Oggi, dopo 30 anni e centinaia di milioni di euro investiti nelle strutture della destagionalizzazione, nella connessione tra costa ed entroterra, in un turismo meno caotico e concentrato solo nei tre mesi estivi, siamo qui ad affermare l’esatto contrario? Ma che serietà di analisi è questa? Sino all’altro ieri ci siamo detti che bisognava riportare gli stranieri e quest’anno dietrofront, via gli stranieri e bisogna catturare gli italiani?  Non è meglio affermare una volta per tutte che la vacanza riminese è la vera vacanza per tutti, quella imbattibile per il rapporto qualità/prezzo, la vacanza per quel che resta della classe media italiana, proprio quella che fatica a permettersela, e se noi pensassimo di abbandonarla daremmo davvero un cattivo esempio per i nostri valori? 
  
Ora come non mai Rimini è la che accoglie senza discriminare, che apre le braccia e per questo rimane in vetta tra le località turistiche del Paese.
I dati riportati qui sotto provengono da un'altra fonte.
(** * highs-js: the MPS reader and the solution-report reader of [src/post.js]

    A shallow embedding of the JavaScript of [post.js] and the properties
    its specification states about it.

    - JavaScript strings are [string]s whose characters are the code units
      below 256; the built-ins [substring], [trim], [trimEnd], [startsWith],
      [split] and indexing are written out in [Module JS].
    - JavaScript numbers are IEEE 754 binary64 values: Rocq's primitive
      [float]. [parseFloat] reads the longest decimal prefix and rounds it
      to the nearest double.
    - [Map]s are [gmap]s and [Set]s are [gset]s; the two-element arrays kept
      in [constraints] and [bounds] are pairs, updated in place in the
      source and functionally here (no array is shared by two keys).
    - A returned [Error] is a value of the inductive [Error]; [message]
      gives its text. *)

From Stdlib Require Import ZArith String Ascii List Lia Bool.
From Stdlib Require Import PrimFloat FloatOps SpecFloat.
From stdpp Require Import base option list gmap strings pretty.

Open Scope string_scope.

(* ===================================================================== *)
(** ** JavaScript built-ins on strings *)
(* ===================================================================== *)

Module JS.

(** [WhiteSpace] and [LineTerminator] code units below 256: TAB, LF, VT,
    FF, CR, SPACE and NO-BREAK SPACE. This is the set both
    [String.prototype.trim] and the regular expression class [\s] use. *)
Definition isWhiteSpace (c : ascii) : bool :=
  let n := nat_of_ascii c in
  (Nat.leb 9 n && Nat.leb n 13) || Nat.eqb n 32 || Nat.eqb n 160.

Fixpoint trimStart (s : string) : string :=
  match s with
  | EmptyString => EmptyString
  | String c s' => if isWhiteSpace c then trimStart s' else s
  end.

Fixpoint trimEnd (s : string) : string :=
  match s with
  | EmptyString => EmptyString
  | String c s' =>
      match trimEnd s' with
      | EmptyString => if isWhiteSpace c then EmptyString else String c EmptyString
      | t => String c t
      end
  end.

Definition trim (s : string) : string := trimEnd (trimStart s).

(** [s.substring(start, end)] for non-negative integer arguments: both are
    clamped to the length and swapped when out of order. *)
Definition substring (start end_ : nat) (s : string) : string :=
  let len := String.length s in
  let finalStart := Nat.min start len in
  let finalEnd := Nat.min end_ len in
  let from := Nat.min finalStart finalEnd in
  let to := Nat.max finalStart finalEnd in
  String.substring from (to - from) s.

Definition startsWith (p s : string) : bool := String.prefix p s.

(** [s[i]]: [None] is [undefined]. *)
Definition charAt (s : string) (i : nat) : option ascii := String.get i s.

(** [s.split(/\r?\n/)]: a line ends at LF or at CR LF; a CR that is not
    followed by LF stays in the line. *)
Fixpoint splitLines (s : string) : list string :=
  match s with
  | EmptyString => [EmptyString]
  | String c s' =>
      let rest := splitLines s' in
      if Ascii.eqb c "010" then EmptyString :: rest
      else if Ascii.eqb c "013" && startsWith (String "010" EmptyString) s'
      then rest
      else match rest with
           | l :: ls => String c l :: ls
           | [] => [String c EmptyString]
           end
  end.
Orgogliosa e abituata a organizzare e gestire altissimi flussi di visitatori, là dove altri concorrenti non sanno neanche dove iniziare. E visto che tutte queste strutture non resisteranno nel tempo, gli investimenti in infrastrutture come Trc, aeroporto e parcheggi sono sempre più strategici. Non abbiamo bisogno di statistiche datate, ma di appeal e attrattiva economica, attività capaci di remunerare (bene) il lavoro e investire nella riqualificazione. Perché chi non investe resta fuori dal mercato. 
  
Ultima considerazione: le casse pubbliche, quelle dei Comuni in particolare, non sono più in grado di sostenere spese folli a favore del turismo e non devono mirare a chiedere contributi solo per creare eventi. In Riviera come nelle aree interne. 
  
Serve altro, servono ragionamenti d’insieme e investimenti infrastrutturali per creare l’attrattiva e le condizioni per far pernottare più giorni i turisti anche lontano dalle strutture della costa. Bisogna andare oltre al concetto di escursionismo puro e semplice, che va comunque rilanciato con modelli come era un tempo Collinea, il sistema di corse di servizio pubblico quotidiane dalla costa agli entroterra. Bisogna esplorare nuove rotte, che a Santarcangelo stiamo ricercando nell’ampliamento della ricettività al di fuori del centro storico, nelle aree agricole, con nuovi modelli come glamping, agricampeggi e una rete di agriturismi. 
  
Chi dice che un modello è finito non solo dice una banalità peraltro reiterata (lo hanno detto in 30 anni per le mucillagini, per la crisi della notte e delle discoteche, per la crisi economica, per la concorrenza dell’Albania o della Grecia o della Spagna o del Nordafrica) ma non sposta di un millimetro l’utilità del dibattito. Di certo l'offerta va arricchita integrando veramente la costa in un sistema territoriale  in Romagna ricchissimo. Altroché analisi fondate su numeri statistici che non si sa mai bene se sono corretti o distorti.